***** Entries shown *****

Lemma canvas_modify sh (f : Shape → Shape) :
  (∀ o, shape_id (f o) = shape_id o) →
  preserves canvas_sound (o <- shape sh ;; set_shape sh (f o)).
Proof.
  intros Hf s (Hpos & Hh & Hinj & Hit & Htx & Hth). cbn.
  assert (Hsame : ∀ r, shape_id (upd sh (f (shape_heap s sh)) (shape_heap s) r) =
                       shape_id (shape_heap s r)).
  { intros r. unfold upd. destruct (Nat.eqb_spec r sh) as [-> |]; [apply Hf|done]. }
  unfold canvas_sound. cbn. split_and!; try done.
  - intros r i. rewrite Hsame. apply Hh.
  - intros r r' i. rewrite !Hsame. apply Hinj.
  - intros r i. rewrite Hsame. apply Hth.
Qed.

Lemma canvas_modify_then {A} sh (f : Shape → Shape) (k : M A) :
  (∀ o, shape_id (f o) = shape_id o) →
  preserves canvas_sound k →
  preserves canvas_sound (o <- shape sh ;; set_shape sh (f o) ;; k).
Proof.
  intros Hf Hk s HI. pose proof (canvas_modify sh f Hf s HI) as Hm.
  unfold bind, shape, get, set_shape, update in Hm |- *. by apply Hk.
Qed.

Lemma canvas_new_shape v : shape_id v = None → preserves canvas_sound (new_shape v).
Proof.
  intros Hv s (Hpos & Hh & Hinj & Hit & Htx & Hth). cbn.
  assert (Hold : ∀ r i, shape_id (upd (next_shape s) v (shape_heap s) r) = Some i →
                        shape_id (shape_heap s r) = Some i ∧ r ≠ next_shape s).
  { intros r i. unfold upd. destruct (Nat.eqb_spec r (next_shape s)) as [-> |]; [|done].
    by rewrite Hv. }
  unfold canvas_sound. cbn. split_and!; try done.
  - intros r i [Hi _]%Hold. by apply (Hh r).
  - intros r r' i [Hi _]%Hold [Hi' _]%Hold. by apply (Hinj r r' i).
  - intros r i [Hi _]%Hold. by apply (Hth r).
Qed.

*****

• Exercise requirements:
Your answer should be every entry above, repeated exactly.

• Answer to the problem:
Lemma canvas_modify sh (f : Shape → Shape) :
  (∀ o, shape_id (f o) = shape_id o) →
  preserves canvas_sound (o <- shape sh ;; set_shape sh (f o)).
Proof.
  intros Hf s (Hpos & Hh & Hinj & Hit & Htx & Hth). cbn.
  assert (Hsame : ∀ r, shape_id (upd sh (f (shape_heap s sh)) (shape_heap s) r) =
                       shape_id (shape_heap s r)).
  { intros r. unfold upd. destruct (Nat.eqb_spec r sh) as [-> |]; [apply Hf|done]. }
  unfold canvas_sound. cbn. split_and!; try done.
  - intros r i. rewrite Hsame. apply Hh.
  - intros r r' i. rewrite !Hsame. apply Hinj.
  - intros r i. rewrite Hsame. apply Hth.
Qed.

Lemma canvas_modify_then {A} sh (f : Shape → Shape) (k : M A) :
  (∀ o, shape_id (f o) = shape_id o) →
  preserves canvas_sound k →
  preserves canvas_sound (o <- shape sh ;; set_shape sh (f o) ;; k).
Proof.
  intros Hf Hk s HI. pose proof (canvas_modify sh f Hf s HI) as Hm.
  unfold bind, shape, get, set_shape, update in Hm |- *. by apply Hk.
Qed.

Lemma canvas_new_shape v : shape_id v = None → preserves canvas_sound (new_shape v).
Proof.
  intros Hv s (Hpos & Hh & Hinj & Hit & Htx & Hth). cbn.
  assert (Hold : ∀ r i, shape_id (upd (next_shape s) v (shape_heap s) r) = Some i →
                        shape_id (shape_heap s r) = Some i ∧ r ≠ next_shape s).
  { intros r i. unfold upd. destruct (Nat.eqb_spec r (next_shape s)) as [-> |]; [|done].
    by rewrite Hv. }
  unfold canvas_sound. cbn. split_and!; try done.
  - intros r i [Hi _]%Hold. by apply (Hh r).
  - intros r r' i [Hi _]%Hold [Hi' _]%Hold. by apply (Hinj r r' i).
  - intros r i [Hi _]%Hold. by apply (Hth r).
Qed.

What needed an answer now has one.